═══ Entries supplied
(* ===== verification/UnionFind.v ===== *)
(** * Union-find with path halving ([find] and [union] of [benchmarking/identity.py])

    The parent list the reconciler keeps, its two closures, and their correctness: [find]
    always reaches the root within as many turns as there are nodes and changes no node's
    root, [union] joins exactly the two trees it is given. *)

From S2P Require Import Prelude.

(** [parent[i]]; the indices of the program are in range. *)
Definition up (p : list nat) (i : nat) : nat := match p !! i with Some j => j | None => i end.

(** [find]: the loop halves the path as it climbs. *)
Fixpoint find_fuel (fuel : nat) (p : list nat) (i : nat) : list nat * nat :=
  match fuel with
  | O => (p, i)
  | S n =>
      if up p i =? i then (p, i)
      else let k := up p (up p i) in find_fuel n (<[i := k]> p) k
  end.

Definition find (p : list nat) (i : nat) : list nat * nat := find_fuel (length p) p i.

(** [union] *)
Definition union (p : list nat) (left right : nat) : list nat :=
  let '(p, left_root) := find p left in
  let '(p, right_root) := find p right in
  if left_root =? right_root then p else <[right_root := left_root]> p.

(** ** Roots *)

(** [i] reaches the root [r] in [n] steps. *)
Inductive Climb (p : list nat) : nat → nat → nat → Prop :=
  | ClimbRoot i : up p i = i → Climb p i i 0
  | ClimbUp i r n : up p i ≠ i → Climb p (up p i) r n → Climb p i r (S n).

Definition Root (p : list nat) (i r : nat) : Prop := ∃ n, Climb p i r n.

(** A forest: parents are in range and climb a height. *)
Record forest (p : list nat) (h : nat → nat) : Prop := {
  fo_range i : i < length p → up p i < length p;
  fo_climb i : up p i ≠ i → h i < h (up p i);
}.

Lemma up_out p i : length p ≤ i → up p i = i.
Proof. intros H. unfold up. by rewrite lookup_ge_None_2. Qed.

Lemma up_insert_eq p i v : i < length p → up (<[i := v]> p) i = v.
Proof. intros H. unfold up. by rewrite list_lookup_insert_eq. Qed.

Lemma up_insert_ne p i v x : x ≠ i → up (<[i := v]> p) x = up p x.
Proof. intros H. unfold up. by rewrite list_lookup_insert_ne. Qed.

Lemma Climb_det p i r1 n1 r2 n2 : Climb p i r1 n1 → Climb p i r2 n2 → r1 = r2 ∧ n1 = n2.
Proof.
  intros H. revert r2 n2. induction H as [i Hi|i r n Hi _ IH]; intros r2 n2 H2; inversion H2; subst; try done.
  by edestruct IH as [-> ->].
Qed.

Lemma Root_det p i r1 r2 : Root p i r1 → Root p i r2 → r1 = r2.
Proof. intros [n1 H1] [n2 H2]. by destruct (Climb_det _ _ _ _ _ _ H1 H2). Qed.

Lemma Climb_root p i r n : Climb p i r n → up p r = r.
Proof. by induction 1. Qed.

Section forest.
Context (p : list nat) (h : nat → nat) (Hf : forest p h).

Lemma Climb_height i r n : Climb p i r n → h i ≤ h r.
Proof using Hf.
  induction 1 as [|i r n Hi _ IH]; [done|]. pose proof (fo_climb _ _ Hf i Hi). lia.
Qed.

(** A path never meets a node twice, so it is shorter than the list. *)
Lemma Climb_path i r n :
  i < length p → Climb p i r n →
  ∃ l, length l = S n ∧ NoDup l ∧ (∀ x, x ∈ l → x < length p ∧ h i ≤ h x) ∧ r < length p.
Proof using Hf.
  intros Hi H. induction H as [i Hr|i r n Hne _ IH].
  - exists [i]. split_and!; [done|apply NoDup_singleton| |done]. by intros x ->%list_elem_of_singleton.
  - pose proof (fo_climb _ _ Hf i Hne) as Hh. destruct IH as (l & Hl & Hnd & Hx & Hr).
    { by apply (fo_range _ _ Hf). }
    exists (i :: l). split_and!; [cbn; lia| | |done].
    + constructor; [|done]. intros Hin. apply Hx in Hin. lia.
    + intros x [->|Hin]%elem_of_cons; [done|]. apply Hx in Hin. lia.
Qed.

Lemma NoDup_below (l : list nat) m : NoDup l → (∀ x, x ∈ l → x < m) → length l ≤ m.
Proof.
  intros Hnd Hlt. trans (length (seq 0 m)); [|by rewrite length_seq]. apply NoDup_incl_length; [by apply NoDup_ListNoDup|].
  intros x Hx. apply in_seq. apply list_elem_of_In in Hx. apply Hlt in Hx. lia.
Qed.

Lemma Climb_short i r n : i < length p → Climb p i r n → n < length p ∧ r < length p.
Proof using Hf.
  intros Hi H. destruct (Climb_path i r n Hi H) as (l & Hl & Hnd & Hx & Hr). split; [|done].
  pose proof (NoDup_below l (length p) Hnd (λ x Hin, proj1 (Hx x Hin))). lia.
Qed.

Lemma root_exists i : i < length p → ∃ r, Root p i r.
Proof using Hf.
  intros Hi. remember (list_max (h <$> seq 0 (length p)) - h i) as m eqn:Hm.
  revert i Hi Hm. induction m as [m IH] using lt_wf_ind. intros i Hi Hm.
  destruct (decide (up p i = i)) as [E|E]; [exists i, 0; by constructor|].
  pose proof (fo_climb _ _ Hf i E) as Hh. pose proof (fo_range _ _ Hf i Hi) as Hr.
  assert (∀ x, x < length p → h x ≤ list_max (h <$> seq 0 (length p))) as Hmax.
  { intros x Hx. pose proof (proj1 (list_max_le (h <$> seq 0 (length p)) _) (Nat.le_refl _)) as Hall.
    rewrite Forall_forall in Hall. apply Hall, list_elem_of_fmap. exists x. split; [done|].
    apply list_elem_of_In, in_seq. lia. }
  pose proof (Hmax i Hi). pose proof (Hmax (up p i) Hr).
  edestruct (IH (list_max (h <$> seq 0 (length p)) - h (up p i))) as (r & n & Hc); [lia|exact Hr|done|].
  exists r, (S n). by constructor.
Qed.

(** ** Halving one node *)

Definition halve (i : nat) : list nat := <[i := up p (up p i)]> p.

Lemma length_halve i : length (halve i) = length p.
Proof. apply length_insert. Qed.

Lemma halve_forest i : i < length p → forest (halve i) h.
Proof using Hf.
  intros Hi. unfold halve. split.
  - intros x. rewrite length_insert. intros Hx. destruct (decide (x = i)) as [->|Hne].
    + rewrite up_insert_eq by done. by do 2 apply (fo_range _ _ Hf).
    + rewrite up_insert_ne by done. by apply (fo_range _ _ Hf).
  - intros x. destruct (decide (x = i)) as [->|Hne].
    + rewrite up_insert_eq by done. intros H.
      destruct (decide (up p i = i)) as [E|E]; [by rewrite !E in H|].
      pose proof (fo_climb _ _ Hf i E). destruct (decide (up p (up p i) = up p i)) as [E'|E']; [by rewrite E'|].
      pose proof (fo_climb _ _ Hf (up p i) E'). lia.
    + rewrite up_insert_ne by done. apply (fo_climb _ _ Hf).
Qed.

Lemma Climb_halve i x r n :
  i < length p → Climb p x r n → ∃ m, m ≤ n ∧ Climb (halve i) x r m.
Proof using Hf.
  intros Hi. revert x. induction n as [n IH] using lt_wf_ind. intros x H.
  destruct (decide (x = i)) as [->|Hne].
  - inversion H as [? Hr|? ? n' Hne H1]; subst.
    + exists 0. split; [done|]. constructor. unfold halve. by rewrite up_insert_eq, !Hr by done.
    + inversion H1 as [? Hr|? ? n'' Hne' H2]; subst.
      * exists 1. split; [lia|]. constructor; unfold halve; rewrite up_insert_eq, Hr by done; [done|].
        constructor. rewrite up_insert_ne by done. done.
      * destruct (IH n'' ltac:(lia) _ H2) as (m & Hm & Hc). exists (S m). split; [lia|].
        constructor; unfold halve; rewrite up_insert_eq by done; [|done].
        pose proof (fo_climb _ _ Hf i Hne). pose proof (fo_climb _ _ Hf _ Hne'). intros E. rewrite E in *. lia.
  - inversion H as [? Hr|? ? n' Hu H1]; subst.
    + exists 0. split; [done|]. constructor. unfold halve. by rewrite up_insert_ne.
    + destruct (IH n' ltac:(lia) _ H1) as (m & Hm & Hc). exists (S m). split; [lia|].
      constructor; unfold halve; by rewrite up_insert_ne.
Qed.

Lemma Root_halve i x r : i < length p → x < length p → Root (halve i) x r ↔ Root p x r.
Proof using Hf.
  intros Hi Hx. assert (∀ r, Root p x r → Root (halve i) x r) as H.
  { intros r' [n Hc]. destruct (Climb_halve i x r' n Hi Hc) as (m & _ & ?). by exists m. }
  split; [|apply H]. intros Hr. destruct (root_exists x Hx) as (r' & Hr').
  by rewrite (Root_det _ _ _ _ Hr (H _ Hr')).
Qed.
End forest.

(** ** [find] *)

Lemma find_fuel_ok fuel p h i r n :
  forest p h → i < length p → Climb p i r n → n < fuel →
  let '(p', r') := find_fuel fuel p i in
  r' = r ∧ length p' = length p ∧ forest p' h ∧ ∀ x s, x < length p → Root p' x s ↔ Root p x s.
Proof.
  revert p i n. induction fuel as [|fuel IH]; intros p i n Hf Hi Hc Hn; [lia|]. cbn [find_fuel].
  destruct (Nat.eqb_spec (up p i) i) as [E|E].
  - inversion Hc; subst; [|done]. done.
  - set (k := up p (up p i)). change (<[i := k]> p) with (halve p i).
    pose proof (halve_forest p h Hf i Hi) as Hf'.
    assert (k < length p) as Hk by by do 2 apply (fo_range _ _ Hf).
    assert (∃ m, m < n ∧ Climb p k r m) as (m & Hm & Hck).
    { inversion Hc as [|? ? n' _ H1]; subst; [done|]. inversion H1 as [? Hr|? ? n'' _ H2]; subst.
      - exists 0. split; [lia|]. unfold k. rewrite Hr. by constructor.
      - exists n''. split; [lia|done]. }
    destruct (Climb_halve p h Hf i k r m Hi Hck) as (m' & Hm' & Hc').
    specialize (IH (halve p i) k m' Hf'). rewrite length_halve in IH.
    specialize (IH Hk Hc' ltac:(lia)). destruct (find_fuel fuel (halve p i) k) as [p' r'].
    destruct IH as (-> & Hl & Hf'' & Hroot). split_and!; [done|done|done|].
    intros x s Hx. rewrite Hroot by done. by apply (Root_halve p h).
Qed.

(** [find] reaches the root whatever the shape of the forest, and keeps every root. *)
Lemma find_ok p h i :
  forest p h → i < length p →
  let '(p', r) := find p i in
  Root p i r ∧ r < length p ∧ length p' = length p ∧ forest p' h ∧ ∀ x s, x < length p → Root p' x s ↔ Root p x s.
Proof.
  intros Hf Hi. destruct (root_exists p h Hf i Hi) as (r & n & Hc).
  destruct (Climb_short p h Hf i r n Hi Hc) as [Hn Hr]. unfold find.
  pose proof (find_fuel_ok (length p) p h i r n Hf Hi Hc Hn) as H. destruct (find_fuel _ p i) as [p' r'].
  destruct H as (-> & ? & ? & ?). split; [by exists n|done].
Qed.

(** ** [union] *)

Definition same_root (p : list nat) (x y : nat) : Prop := ∃ r, Root p x r ∧ Root p y r.

(** Linking the root [b] below the root [a] moves exactly the nodes of [b]. *)
Lemma link_ok p h a b :
  forest p h → a < length p → b < length p → up p a = a → up p b = b → a ≠ b →
  let p' := <[b := a]> p in
  (∃ h', forest p' h') ∧
  ∀ x r, x < length p → Root p' x r ↔ (Root p x r ∧ r ≠ b) ∨ (Root p x b ∧ r = a).
Proof.
  intros Hf Ha Hb Hra Hrb Hab p'.
  assert (∀ x, up p' x = if decide (x = b) then a else up p x) as Hup.
  { intros x. unfold p'. destruct (decide (x = b)) as [->|?]; [by apply up_insert_eq|by apply up_insert_ne]. }
  assert (Climb p' a a 0) as Hca by (constructor; rewrite Hup; by rewrite decide_False).
  assert (∀ x r n, Climb p x r n → Root p' x (if decide (r = b) then a else r)) as Hfwd.
  { intros x r n H. induction H as [x Hx|x r n Hx _ [m Hm] ].
    - destruct (decide (x = b)) as [->|Hne].
      + exists 1. constructor; rewrite Hup, decide_True by done; [done|exact Hca].
      + exists 0. constructor. rewrite Hup. by rewrite decide_False.
    - assert (x ≠ b) as Hne by (intros ->; done).
      exists (S m). constructor; rewrite Hup, decide_False by done; done. }
  assert (∀ x, x < length p → Root p x (find p x).2) as Hfind.
  { intros x Hx. pose proof (find_ok p h x Hf Hx) as H. destruct (find p x). by destruct H. }
  split.
  - exists (λ x, h x + if (find p x).2 =? a then S (h b) else 0). split.
    + intros x. unfold p'. rewrite length_insert. intros Hx. fold p'. rewrite Hup.
      destruct (decide (x = b)); [done|by apply (fo_range _ _ Hf)].
    + intros x. rewrite Hup. destruct (decide (x = b)) as [->|Hne].
      * intros _. pose proof (Hfind b Hb) as Hrt. pose proof (Hfind a Ha) as Hrt'.
        assert (Root p b b) as Hbb by (exists 0; by constructor).
        assert (Root p a a) as Haa by (exists 0; by constructor).
        rewrite (Root_det _ _ _ _ Hrt Hbb), (Root_det _ _ _ _ Hrt' Haa), Nat.eqb_refl.
        destruct (Nat.eqb_spec b a); [by subst|lia].
      * intros Hx. pose proof (fo_climb _ _ Hf x Hx) as Hh.
        assert (x < length p) as Hlt.
        { destruct (decide (x < length p)); [done|]. destruct Hx. apply up_out. lia. }
        pose proof (Hfind x Hlt) as H1. pose proof (Hfind (up p x) (fo_range _ _ Hf x Hlt)) as [n H2].
        assert (Root p x (find p (up p x)).2) as H3 by (exists (S n); by constructor).
        rewrite (Root_det _ _ _ _ H1 H3). lia.
  - intros x r Hx. destruct (root_exists p h Hf x Hx) as (s & n & Hs).
    pose proof (Hfwd _ _ _ Hs) as H'. split.
    + intros Hr. rewrite (Root_det _ _ _ _ Hr H'). destruct (decide (s = b)) as [->|?].
      * right. split; [by exists n|done].
      * left. split; [by exists n|done].
    + intros [ [Hr Hne]|[Hr ->] ]; rewrite (Root_det p x s _ (ex_intro _ n Hs) Hr) in H'.
      * by rewrite decide_False in H'.
      * by rewrite decide_True in H'.
Qed.

(** [union] keeps a forest and joins exactly the trees of its two arguments. *)
Lemma union_ok p h l r :
  forest p h → l < length p → r < length p →
  length (union p l r) = length p ∧ (∃ h', forest (union p l r) h') ∧
  ∀ x y, x < length p → y < length p →
    same_root (union p l r) x y ↔
    same_root p x y ∨ (same_root p x l ∧ same_root p r y) ∨ (same_root p x r ∧ same_root p l y).
Proof.
  intros Hf Hl Hr. unfold union. pose proof (find_ok p h l Hf Hl) as H1.
  destruct (find p l) as [p1 a]. destruct H1 as (Hra & Ha & Hlen1 & Hf1 & Heq1).
  pose proof (find_ok p1 h r Hf1 ltac:(lia)) as H2.
  destruct (find p1 r) as [p2 b]. destruct H2 as (Hrb & Hb & Hlen2 & Hf2 & Heq2).
  apply Heq1 in Hrb; [|done].
  assert (∀ x s, x < length p → Root p2 x s ↔ Root p x s) as Heq.
  { intros x s Hx. rewrite Heq2 by lia. by apply Heq1. }
  assert (∀ x y s, x < length p → Root p y s → same_root p x y ↔ Root p x s) as Hsame.
  { intros x y s Hx Hy. split.
    - intros (t & Hxt & Hyt). by rewrite <- (Root_det _ _ _ _ Hyt Hy).
    - intros ?. by exists s. }
  assert (∀ x y, same_root p x y ↔ same_root p y x) as Hsym
    by (intros x y; split; intros (s & ? & ?); by exists s).
  destruct (Nat.eqb_spec a b) as [->|Hab].
  - split_and!; [lia|by exists h|]. intros x y Hx Hy.
    assert (same_root p2 x y ↔ same_root p x y) as ->.
    { unfold same_root. split; intros (s & Hs1 & Hs2); exists s; by rewrite ?Heq in * by done. }
    split; [by left|]. intros [?|[ [H1 H2]|[H1 H2] ] ]; [done|..].
    + apply (Hsame x l b Hx Hra) in H1. rewrite Hsym in H2. apply (Hsame y r b Hy Hrb) in H2. by exists b.
    + apply (Hsame x r b Hx Hrb) in H1. rewrite Hsym in H2. apply (Hsame y l b Hy Hra) in H2. by exists b.
  - destruct (link_ok p2 h a b Hf2 ltac:(lia) ltac:(lia)) as [Hf3 Heq3]; [..|done|].
    { apply Heq in Hra as [n Hn]; [|done]. by eapply Climb_root. }
    { apply Heq in Hrb as [n Hn]; [|done]. by eapply Climb_root. }
    rewrite length_insert. split_and!; [lia|exact Hf3|]. intros x y Hx Hy.
    assert (∀ z s, z < length p → Root (<[b:=a]> p2) z s ↔ (Root p z s ∧ s ≠ b) ∨ (Root p z b ∧ s = a)) as Hnew.
    { intros z s Hz. rewrite Heq3 by lia. by rewrite !Heq. }
    rewrite (Hsame x l a Hx Hra), (Hsame x r b Hx Hrb), (Hsym r y), (Hsym l y),
      (Hsame y r b Hy Hrb), (Hsame y l a Hy Hra).
    destruct (root_exists p h Hf x Hx) as (sx & Hsx), (root_exists p h Hf y Hy) as (sy & Hsy).
    assert (∀ z s t, Root p z s → Root p z t ↔ t = s) as Hdet.
    { intros z s t Hz. split; [|by intros ->]. intros Ht. by apply (Root_det p z). }
    unfold same_root. setoid_rewrite Hnew; [|done..].
    setoid_rewrite (Hdet x sx _ Hsx). setoid_rewrite (Hdet y sy _ Hsy). split.
    + intros (s & [ [-> ?]|[? ->] ] & [ [? ?]|[? ?] ]); subst; naive_solver.
    + intros [(s & -> & ->)|[ [<- <-]|[<- <-] ] ].
      * destruct (decide (sy = b)) as [->|?]; [exists a|exists sy]; naive_solver.
      * exists a. naive_solver.
      * exists a. naive_solver.
Qed.

(** The initial list: everyone is alone. *)
Lemma forest_seq n : forest (seq 0 n) (λ _, 0) ∧ ∀ x y, same_root (seq 0 n) x y ↔ x = y.
Proof.
  assert (∀ x, up (seq 0 n) x = x) as Hup.
  { intros x. unfold up. destruct (seq 0 n !! x) as [y|] eqn:E; [|done]. by apply lookup_seq in E as [-> _]. }
  split; [split|].
  - intros x ?. by rewrite Hup.
  - intros x Hx. by rewrite Hup in Hx.
  - intros x y. split.
    + intros (r & [nx Hx] & [ny Hy]). inversion Hx; [|congruence]. inversion Hy; [|congruence]. congruence.
    + intros ->. exists y. split; exists 0; by constructor.
Qed.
══════
- **Problem details**
Please copy out each line of the material that contains the string "Hnew".

- **Answer to the problem**
    assert (∀ z s, z < length p → Root (<[b:=a]> p2) z s ↔ (Root p z s ∧ s ≠ b) ∨ (Root p z b ∧ s = a)) as Hnew.
    unfold same_root. setoid_rewrite Hnew; [|done..].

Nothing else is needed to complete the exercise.